(** * hope-proto: a tagged, recursive value model and its wire encoding

    A shallow embedding of [lib/hope_proto/hope_proto.h] together with the one
    stream the repository instantiates it with, [test/mock_stream.h].

    Platform conventions of the model (the header copies object
    representations byte for byte, so they have to be fixed once):
    - bytes are [Byte.byte];
    - fixed-width integers are [Z] with their wrap-around written out, stored
      little-endian; [std::size_t] is 8 bytes wide;
    - a [double] is carried as its 64-bit object representation, which is
      all that [stream.write]/[stream.read] ever look at;
    - a [std::string] is the list of its bytes. *)

From Stdlib Require Import ZArith List Lia Bool Arith.
From Stdlib Require Import Strings.Byte.
Import ListNotations.

Local Open Scope Z_scope.

#[local] Set Warnings "-register-all".

(** ** Bytes and object representations *)

Definition std_string := list byte.

Definition byte_of_Z (z : Z) : byte :=
  match Byte.of_N (Z.to_N (z mod 256)) with
  | Some b => b
  | None => x00
  end.

Definition Z_of_byte (b : byte) : Z := Z.of_N (Byte.to_N b).

(** [sizeof(T)] bytes of an unsigned value, least significant byte first. *)
Fixpoint le_bytes (n : nat) (v : Z) : list byte :=
  match n with
  | O => []
  | S n' => byte_of_Z v :: le_bytes n' (v / 256)
  end.

Fixpoint le_value (bs : list byte) : Z :=
  match bs with
  | [] => 0
  | b :: bs' => Z_of_byte b + 256 * le_value bs'
  end.

(** Integer conversions of C++. *)
Definition uint16_cast (z : Z) : Z := z mod 2 ^ 16.
Definition uint32_cast (z : Z) : Z := z mod 2 ^ 32.
Definition size_t_cast (z : Z) : Z := z mod 2 ^ 64.
(** Two's complement: the unsigned reading of an [int32_t] and back. *)
Definition int32_bits (z : Z) : Z := z mod 2 ^ 32.
Definition int32_of_bits (u : Z) : Z := if u <? 2 ^ 31 then u else u - 2 ^ 32.

Definition vsize {A} (l : list A) : Z := Z.of_nat (length l).

(** ** Outcomes

    The header has no error values of its own.  What a call can do besides
    returning is listed in [fault]; [error] is the taxonomy of the
    specification (section 7), kept in the outcome type so that statements
    about it can be written down.  Three faults, [stream_exhausted],
    [out_of_bounds_read] and [unspecified_layout], do not say that the
    program stops: they mark a read of bytes the model has no value for (a
    short stream, memory behind the stored object, the inside of a library
    object), after which the model is silent. *)

Inductive error : Type :=
| TypeMismatch
| FieldNotFound
| UnknownTypeTag
| TruncatedStream
| UnsupportedElementType.

Inductive fault : Type :=
| bad_function_call      (* an empty std::function was invoked *)
| null_argument          (* assert(new_argument) on a null pointer *)
| null_dereference       (* a member access through nullptr *)
| stream_exhausted       (* the stringstream had fewer bytes than requested *)
| out_of_bounds_read     (* a reinterpreted read past the stored object *)
| unspecified_layout     (* a reinterpreted read of a library object *)
| builder_not_empty      (* assert(values.empty()) in ~struct_builder *)
| out_of_fuel.           (* artefact of the model's recursion bound *)

Inductive outcome (A : Type) : Type :=
| Ok (a : A)
| Error (e : error)
| Fault (f : fault).

Arguments Ok {A} a.
Arguments Error {A} e.
Arguments Fault {A} f.

(** ** mock_stream

    A [std::stringstream]: [write] appends at the put position, [read] takes
    from the get position.  The state is the sequence of bytes written and
    not yet read. *)

Definition mock_stream := list byte.

Definition M (A : Type) : Type := mock_stream -> outcome (A * mock_stream).

Definition ret {A} (a : A) : M A := fun s => Ok (a, s).

Definition bind {A B} (m : M A) (k : A -> M B) : M B :=
  fun s => match m s with
           | Ok (a, s') => k a s'
           | Error e => Error e
           | Fault f => Fault f
           end.

Definition raise {A} (f : fault) : M A := fun _ => Fault f.

Notation "x <- m ;; k" := (bind m (fun x => k))
  (at level 61, m at next level, right associativity).

Module stream.

(** [void write(const void* data, std::size_t length)] *)
Definition write (data : list byte) (s : mock_stream) : mock_stream :=
  s ++ data.

(** [size_t read(void* data, std::size_t length)], when the stream holds the
    [length] bytes asked for.  When it holds fewer, the stringstream hands
    over what is left and fails, [mock_stream::read] still returns [length],
    and the program goes on with a destination that is only partly filled
    (for a fresh local, with an indeterminate rest).  The model does not
    follow the program there: [Fault stream_exhausted] marks a short read
    and says nothing about what the program then returns.  Statements
    about the code are made on streams whose reads are all served in
    full. *)
Definition read (length : nat) : M (list byte) :=
  fun s => if (length <=? List.length s)%nat
           then Ok (firstn length s, skipn length s)
           else Fault stream_exhausted.

(** [write<TValue>(const TValue&)] for a trivial type of [n] bytes. *)
Definition write_trivial (n : nat) (v : Z) : mock_stream -> mock_stream :=
  write (le_bytes n v).

(** [read<TValue>()] for a trivial type of [n] bytes. *)
Definition read_trivial (n : nat) : M Z :=
  bs <- read n ;; ret (le_value bs).

(** [write<std::string>]: the size cast to [uint16_t], then every byte. *)
Definition write_string (val : std_string) (s : mock_stream) : mock_stream :=
  write val (write_trivial 2 (uint16_cast (vsize val)) s).
(** ** Stopping, in the states the process reaches *)





Lemma reachable_records_well_formed_witness :
  callActionStore
    (set_restaurantIndex
       (storeYelpResults (fun _ => 100) "u1"
          [mkYelpResult "Tony's Pizza" "+15551234567" "tp"]) emptyStores)
  !! "" = None.
Proof.
  apply (reachable_records_well_formed
           (set_restaurantIndex
              (storeYelpResults (fun _ => 100) "u1"
                 [mkYelpResult "Tony's Pizza" "+15551234567" "tp"])
              emptyStores)).
  apply (reachable_step emptyStores);
    [apply reachable_start | apply op_storeYelpResults].
Defined.

Lemma reachable_sessions_never_polled_witness :
  uniqueKeys (activePollingSessions afterOrder) = true
  /\ armedTimers afterOrder = ∅.
Proof.
  pose proof (reachable_sessions_never_polled afterOrder reachable_afterOrder)
    as H.
  split; [exact (proj1 H) | exact (proj2 (proj2 H))].
Defined.

Lemma reachable_context_never_written_witness :
  conversationContext afterOrder = ∅
  /\ getConversationContext "c1" afterOrder = None.
Proof.
  pose proof (reachable_context_never_written afterOrder reachable_afterOrder)
    as H.
  split; [exact (proj1 H) | exact (proj1 (proj2 H) "c1")].
Defined.

Lemma guard_changes_only_by_dispatch_and_stop_witness :
  exists appId userId args key session,
    (stopAgentPolling "app" "u1" "c1" (mkStopArgs None None) afterOrder).2
    = (stopAgentPolling appId userId "c1" args afterOrder).2
    /\ JsMap.get (activePollingSessions afterOrder) key = Some session
    /\ activePollingSessions
         (stopAgentPolling "app" "u1" "c1" (mkStopArgs None None) afterOrder).2
       = JsMap.delete (activePollingSessions afterOrder) key.
Proof.
  apply (proj1 (guard_changes_only_by_dispatch_and_stop "c1" afterOrder _
                  (op_stop "app" "u1" "c1" (mkStopArgs None None)
                     afterOrder)));
    reflexivity.
Defined.
Lemma scan_trimmed s :
  bare_url (trim s) -> match_all (lineRegex DEFAULT_SETTINGS) s = [trim s].
Proof.
  intros H. unfold match_all.
  destruct (trim_spec s) as (pre & post & E & Hpre & Hpost).
  rewrite E at 1. rewrite scan_leading; [|exact Hpre].
  apply scan_at; auto.
Qed.

(** A URL set among words that hold no URL is the one match of the scan. *)
Lemma scan_among_words pre u post :
  bare_url u -> ends_in_space pre -> ws_or_end post ->
  match_all (lineRegex DEFAULT_SETTINGS) pre = [] ->
  match_all (lineRegex DEFAULT_SETTINGS) post = [] ->
  match_all (lineRegex DEFAULT_SETTINGS) (pre ++ u ++ post) = [u].
Proof.
  intros Hu Hpre Hpost Spre Spost. unfold match_all in *.
  rewrite scan_prefix_none; [|exact Hpre | exact Spre].
  rewrite scan_at_more; [|exact Hu | exact Hpost].
  f_equal. eapply scan_none_shift, Spost.
Qed.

# Aim of the exercise:
Give the number of lines in the listing that hold the string "split". Add nothing else.

# Answer space:
2